Gather all lines in the entries below that include the word "list".

--- Extracted information Enclosed Below ---

(* ===== verification/Hash.v ===== *)
(** hash.h and hash.c: the 32-bit connection identifier computed from the
    client's address and port. *)

From Stdlib Require Import ZArith Lia.
From stdpp Require Import base list.
From S2P Require Import Prelude Ints.
Open Scope Z_scope.

(** ** Definitions *)

(** One line of the macro: [a = a-b; a = a-c; a = a^x]. *)
Definition mix1 (a b c x : Z) : Z := Z.lxor (u32 (u32 (a - b) - c)) x.

Definition shr (z n : Z) : Z := Z.shiftr z n.
Definition shl (z n : Z) : Z := u32 (Z.shiftl z n).

Definition pepdna_hashmix (a b c : Z) : Z * Z * Z :=
  let a := mix1 a b c (shr c 13) in
  let b := mix1 b c a (shl a 8) in
  let c := mix1 c a b (shr b 13) in
  let a := mix1 a b c (shr c 12) in
  let b := mix1 b c a (shl a 16) in
  let c := mix1 c a b (shr b 5) in
  let a := mix1 a b c (shr c 3) in
  let b := mix1 b c a (shl a 10) in
  let c := mix1 c a b (shr b 15) in
  (a, b, c).

Definition pepdna_hash_seed : Z := 1315423911.

Definition pepdna_hash32_rjenkins1_2 (src_ip src_port : Z) : Z :=
  let a := ntohl src_ip in
  let sp := src_port in
  let b := ntohl sp in
  let hash := Z.lxor (Z.lxor pepdna_hash_seed a) b in
  let x := 231232 in
  let y := 1232 in
  let '(a, b, hash) := pepdna_hashmix a b hash in
  let '(x, a, hash) := pepdna_hashmix x a hash in
  let '(b, y, hash) := pepdna_hashmix b y hash in
  hash.

(** The steps of the macro undone in reverse order. *)
Definition unmix1 (a' b c x : Z) : Z := u32 (u32 (Z.lxor a' x + c) + b).

Definition hashunmix (a b c : Z) : Z * Z * Z :=
  let c := unmix1 c a b (shr b 15) in
  let b := unmix1 b c a (shl a 10) in
  let a := unmix1 a b c (shr c 3) in
  let c := unmix1 c a b (shr b 5) in
  let b := unmix1 b c a (shl a 16) in
  let a := unmix1 a b c (shr c 12) in
  let c := unmix1 c a b (shr b 13) in
  let b := unmix1 b c a (shl a 8) in
  let a := unmix1 a b c (shr c 13) in
  (a, b, c).

(** ** Lemmas *)

Lemma lxor_u32 a b : is_u32 a -> is_u32 b -> is_u32 (Z.lxor a b).
Proof.
  unfold is_u32. intros Ha Hb.
  destruct (Z.eq_dec (Z.lxor a b) 0) as [->|Hne]; [lia|].
  assert (0 <= Z.lxor a b) as Hpos by (apply Z.lxor_nonneg; lia).
  split; [done|]. apply Z.log2_lt_pow2; [lia|].
  pose proof (Z.log2_lxor a b (proj1 Ha) (proj1 Hb)) as Hl.
  assert (Z.log2 a < 32 /\ Z.log2 b < 32) as [? ?]; [|lia].
  split; (destruct (Z.eq_dec a 0); destruct (Z.eq_dec b 0); subst; cbn;
    try (apply Z.log2_lt_pow2; lia); lia).
Qed.

Lemma shr_u32 a n : 0 <= n -> is_u32 a -> is_u32 (shr a n).
Proof.
  unfold is_u32, shr. intros Hn Ha. rewrite Z.shiftr_div_pow2 by lia.
  split; [apply Z.div_pos; lia|].
  apply Z.le_lt_trans with a; [|lia]. apply Z.div_le_upper_bound; [lia|].
  assert (1 <= 2 ^ n) by (apply (Z.pow_le_mono_r 2 0 n); lia). nia.
Qed.

Lemma mix1_u32 a b c x : is_u32 x -> is_u32 (mix1 a b c x).
Proof. intros Hx. apply lxor_u32; [apply u32_range | done]. Qed.

(** One line of the macro loses nothing. *)
Lemma unmix1_mix1 a b c x : is_u32 a -> unmix1 (mix1 a b c x) b c x = a.
Proof.
  intros Ha. unfold unmix1, mix1.
  rewrite Z.lxor_assoc, Z.lxor_nilpotent, Z.lxor_0_r.
  rewrite !u32_add_idemp_l, u32_sub_idemp_l.
  replace (u32 (a - b - c) + c + b) with (u32 (a - b - c) + (c + b)) by lia.
  rewrite u32_add_idemp_l. replace (a - b - c + (c + b)) with a by lia.
  by apply u32_small.
Qed.

Lemma hashmix_u32 a b c a' b' c' :
  is_u32 a -> is_u32 b -> is_u32 c ->
  pepdna_hashmix a b c = (a', b', c') -> is_u32 a' /\ is_u32 b' /\ is_u32 c'.
Proof.
  intros Ha Hb Hc. unfold pepdna_hashmix. cbv zeta. intros [= <- <- <-].
  split_and!; repeat first [apply mix1_u32 | apply u32_range | apply shr_u32; [lia|]]; done.
Qed.

Lemma hashmix_roundtrip a b c :
  is_u32 a -> is_u32 b -> is_u32 c ->
  (let '(a', b', c') := pepdna_hashmix a b c in hashunmix a' b' c') = (a, b, c).
Proof.
  intros Ha Hb Hc. unfold pepdna_hashmix. cbv zeta.
  set (a1 := mix1 a b c (shr c 13)). set (b1 := mix1 b c a1 (shl a1 8)).
  set (c1 := mix1 c a1 b1 (shr b1 13)). set (a2 := mix1 a1 b1 c1 (shr c1 12)).
  set (b2 := mix1 b1 c1 a2 (shl a2 16)). set (c2 := mix1 c1 a2 b2 (shr b2 5)).
  set (a3 := mix1 a2 b2 c2 (shr c2 3)). set (b3 := mix1 b2 c2 a3 (shl a3 10)).
  set (c3 := mix1 c2 a3 b3 (shr b3 15)).
  assert (is_u32 a1) by (apply mix1_u32, shr_u32; [lia|done]).
  assert (is_u32 b1) by (apply mix1_u32, u32_range).
  assert (is_u32 c1) by (apply mix1_u32, shr_u32; [lia|done]).
  assert (is_u32 a2) by (apply mix1_u32, shr_u32; [lia|done]).
  assert (is_u32 b2) by (apply mix1_u32, u32_range).
  assert (is_u32 c2) by (apply mix1_u32, shr_u32; [lia|done]).
  unfold hashunmix. cbv zeta.
  unfold c3. rewrite (unmix1_mix1 c2) by done. unfold b3. rewrite (unmix1_mix1 b2) by done.
  unfold a3. rewrite (unmix1_mix1 a2) by done. unfold c2. rewrite (unmix1_mix1 c1) by done.
  unfold b2. rewrite (unmix1_mix1 b1) by done. unfold a2. rewrite (unmix1_mix1 a1) by done.
  unfold c1. rewrite (unmix1_mix1 c) by done. unfold b1. rewrite (unmix1_mix1 b) by done.
  unfold a1. rewrite (unmix1_mix1 a) by done. done.
Qed.

Lemma hash32_u32 ip port : is_u32 (pepdna_hash32_rjenkins1_2 ip port).
Proof.
  unfold pepdna_hash32_rjenkins1_2.
  destruct (pepdna_hashmix _ _ _) as [[a b] h] eqn:E1.
  destruct (pepdna_hashmix _ a h) as [[x a'] h'] eqn:E2.
  destruct (pepdna_hashmix b _ h') as [[b' y] h''] eqn:E3.
  apply hashmix_u32 in E1 as (?&?&?);
    [ | apply bswap32_range | apply bswap32_range
      | repeat apply lxor_u32; try apply bswap32_range; done].
  apply hashmix_u32 in E2 as (?&?&?); [ | done | done | done].
  by apply hashmix_u32 in E3 as (?&?&?).
Qed.
(* ===== verification/Rina.v ===== *)
(** rina.h and rina.c: forwarding between a TCP socket and a RINA flow, and the
    netlink callbacks that tell the module about allocated flows.  The flow
    belongs to the RINA stack: its state, its wait queues and its queue of SDUs
    are asked of the environment each time the code looks at them. *)

From Stdlib Require Import ZArith Lia.
From stdpp Require Import base list gmap.
From S2P Require Import Prelude Ints Types Setters Kernel Hash TcpUtils Connection Tcp.
From S2P Require Import Netlink Minip Rds.
Open Scope Z_scope.

Definition FLOW_POLL_TIMEOUT : Z := 100.

Section Rina.
Context `{P : Platform}.

(** ** Waiting for data *)

Definition flow_is_ok (flow : option positive) : KM bool :=
  match flow with
  | None => ret false
  | Some f =>
      do w <- call (FlowHasWqs f);
      if negb w then ret false
      else
        do s1 <- call (FlowState f);
        if s1 =? PORT_STATE_ALLOCATED then ret true
        else
          do s2 <- call (FlowState f);
          ret (s2 =? PORT_STATE_DISABLED)
  end.

Definition rfifo_is_empty (flow : option positive) : KM bool :=
  do f <- deref flow; call (RfifoIsEmpty f).

Definition queue_is_ready (flow : option positive) : KM bool :=
  do ok <- flow_is_ok flow;
  if negb ok then ret true
  else do e <- rfifo_is_empty flow; ret (negb e).

(** The loop: [inl] is the return inside it, [inr] the value it breaks with. *)
Definition wait_for_sdu_body (flow : option positive) (timeo : Z)
    : KM (Z + (Z + Z)) :=
  do ok <- flow_is_ok flow;
  if negb ok then ret (inr (inl (- ESHUTDOWN)))
  else
    do f <- deref flow;
    do! call (PrepareToWait f);
    do e <- if truth timeo then rfifo_is_empty flow else ret false;
    do timeo <- if (e : bool) then call (ScheduleTimeout timeo) else ret timeo;
    do r <- if negb (truth timeo) then ret true else queue_is_ready flow;
    if (r : bool) then ret (inr (inr timeo))
    else
      do sig <- call SignalPending;
      if sig then ret (inr (inr (- ERESTARTSYS))) else ret (inl timeo).

Definition pepdna_wait_for_sdu (fuel : nat) (flow : option positive) : KM Z :=
  do timeo <- call (UsecsToJiffies FLOW_POLL_TIMEOUT);
  do r <- iter fuel (wait_for_sdu_body flow) timeo;
  match r with
  | inl e => ret e
  | inr timeo =>
      do ok <- flow_is_ok flow;
      if ok then do f <- deref flow; do! call (FinishWait f); ret timeo
      else ret (- ESHUTDOWN)
  end.

(** ** Writing to a flow *)

(** The loop: [left] (here [togo]) and [sent]; the result is [sent] and [rc]. *)
Definition flow_write_body (f : positive) (pid max : Z) (buf : list Z) (l : Z * Z)
    : KM ((Z * Z) + (Z * Z)) :=
  let '(togo, sent) := l in
  if negb (truth togo) then ret (inr (sent, 0))
  else
    let copylen := Z.min togo max in
    do du <- call (DuCreate copylen);
    if negb du then ret (inr (sent, - ENOMEM))
    else
      do w <- call (DuWrite f pid (take (Z.to_nat copylen) (drop (Z.to_nat sent) buf)));
      if truth w then ret (inr (sent, - EIO))
      else ret (inl (togo - copylen, sent + copylen)).

(** [flow->state] is an unsigned enumeration. *)
Definition pepdna_flow_write (flow : option positive) (pid : Z) (buf : list Z) (len : Z)
    : KM Z :=
  match flow with
  | None => ret (- EBADF)
  | Some f =>
      do s <- call (FlowState f);
      if u32 s <? 0 then ret (- ESHUTDOWN)
      else
        do max <- call (MaxSduSize f);
        do r <- iter (S (Z.to_nat len)) (flow_write_body f pid max buf) (len, 0);
        let '(sent, rc) := r in
        ret (if truth sent then s32 sent else rc)
  end.

(** ** Flow allocation *)

Definition pepdna_rina_flow_alloc (c : positive) : KM unit :=
  do k <- get_con c;
  let t := con_tuple k in
  do rc <- pepdna_nl_sendmsg (syn_saddr t) (syn_source t) (syn_daddr t) (syn_dest t)
             (con_id k) (con_port_id k) true;
  when (rc <? 0) (pepdna_con_close (Some c)).

Definition flow_is_ready (c : positive) : KM bool :=
  do k <- get_con c;
  do flow <- call (KfaFlowFindByPid (con_port_id k));
  match flow with
  | None => ret false
  | Some f =>
      do! upd_con c (set_con_flow (Some f));
      do! call (SetFlowState f PORT_STATE_ALLOCATED);
      ret (truth (con_port_id k))
  end.

Definition pepdna_flow_set_iowqs (f : positive) : KM Z :=
  do ok <- call (Kzalloc ObjIowaitqs);
  if negb ok then ret (- ENOMEM)
  else do! call (SetFlowWqs f); ret 0.

(** [if (!con->flow->wqs) pepdna_flow_set_iowqs(con->flow)] *)
Definition ensure_iowqs (c : positive) : KM unit :=
  do k <- get_con c;
  do f <- deref (con_flow k);
  do w <- call (FlowHasWqs f);
  when (negb w) (do _rc <- pepdna_flow_set_iowqs f; ret tt).

(** ** Forwarding *)

Definition pepdna_con_rina2i_fwd (fuel : nat) (c : positive) : KM Z :=
  do k <- get_con c;
  let port_id := con_port_id k in
  do irq <- call InInterrupt;
  if irq then throw BugOn
  else
    do early <- iter fuel (fun _ : unit =>
      do up <- rconnected (Some c);
      if negb up then ret (inr false)
      else
        do k <- get_con c;
        do timeo <- pepdna_wait_for_sdu fuel (con_flow k);
        if 0 <? timeo then ret (inr false)
        else if (timeo =? - ERESTARTSYS) || (timeo =? - ESHUTDOWN) || (timeo =? - EINTR)
        then ret (inr true)
        else ret (inl tt)) tt;
    if (early : bool) then ret (- 1)
    else
      do r <- call (KfaFlowDuRead port_id MAX_SDU_SIZE);
      let '(read, du) := r in
      if read <=? 0 then ret read
      else
        match du with
        | None => ret (- EIO)
        | Some b =>
            do sent <- pepdna_sock_write fuel (con_lsock k) b read;
            do! call DuDestroy;
            ret (if sent <? 0 then - 1 else read)
        end.

Definition pepdna_con_i2rina_fwd (c : positive) : KM Z :=
  do k <- get_con c;
  do ok <- call (Kzalloc (ObjBuf MAX_BUF_SIZE));
  if negb ok then ret (- ENOMEM)
  else
    do r <- kernel_recvmsg (con_lsock k) MAX_BUF_SIZE;
    let '(read, buffer) := r in
    if 0 <? read then
      do sent <- pepdna_flow_write (con_flow k) (con_port_id k) buffer read;
      if sent <? 0 then do! call Kfree; ret (- 1)
      else do! call Kfree; ret read
    else do! call Kfree; ret read.

Definition pepdna_con_i2r_work (fuel : nat) (c : positive) : KM unit :=
  do! fwd_loop fuel c lconnected (pepdna_con_i2rina_fwd c)
        (do k <- get_con c;
         do _rc <- pepdna_nl_sendmsg 0 0 0 0 (con_id k) (con_port_id k) false;
         pepdna_con_close (Some c));
  pepdna_con_put (Some c).

Definition pepdna_con_r2i_work (fuel : nat) (c : positive) : KM unit :=
  do! iter fuel (fun _ : unit =>
        do up <- rconnected (Some c);
        if negb up then ret (inr tt)
        else
          do rc <- pepdna_con_rina2i_fwd fuel c;
          do! when (rc <=? 0)
                (if rc =? - EAGAIN then call CondResched
                 else do! upd_con c (set_con_rflag 0); pepdna_con_close (Some c));
          ret (inl tt)) tt;
  pepdna_con_put (Some c).

(** ** Netlink callbacks *)

(** The test after kzalloc is IS_ERR, which a NULL pointer passes. *)
Definition nl_r2i_callback (m : nl_msg) : KM unit :=
  if nl_alloc m then
    do ok <- call (Kzalloc ObjSyn);
    if negb ok then throw NullDeref
    else
      let syn := mkSyn (htonl (nl_saddr m)) (htons (nl_source m))
                   (htonl (nl_daddr m)) (htons (nl_dest m)) in
      let hash_id := pepdna_hash32_rjenkins1_2 (syn_saddr syn) (syn_source syn) in
      do _con <- pepdna_con_alloc syn None hash_id 0 (nl_port_id m);
      call Kfree
  else
    do con <- pepdna_con_find (nl_id m);
    match con with
    | None => ret tt
    | Some c =>
        do ready <- flow_is_ready c;
        when ready
          (do! ensure_iowqs c;
           do! upd_con c (set_con_rflag 1);
           do! upd_con c (set_con_lflag 1);
           do! pepdna_con_get c;
           do v <- get_srv;
           do q <- queue_work (srv_r2l_wq v) (R2lWork c);
           if negb q then pepdna_con_put (Some c)
           else
             do k <- get_con c;
             do l <- deref (con_lsock k);
             sk_data_ready_call l)
    end.

Definition nl_i2r_callback (m : nl_msg) : KM unit :=
  do con <- pepdna_con_find (nl_id m);
  match con with
  | None => ret tt
  | Some c =>
      do! upd_con c (set_con_port_id (nl_port_id m));
      do ready <- flow_is_ready c;
      when ready
        (do! upd_con c (set_con_rflag 1);
         do! ensure_iowqs c;
         do k <- get_con c;
         reinject_syn k)
  end.

End Rina.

--- End of Enclosed Extracted information ---

-- Solution to this problem --
From stdpp Require Import base list.
From stdpp Require Import base list gmap.
Definition flow_write_body (f : positive) (pid max : Z) (buf : list Z) (l : Z * Z)
Definition pepdna_flow_write (flow : option positive) (pid : Z) (buf : list Z) (len : Z)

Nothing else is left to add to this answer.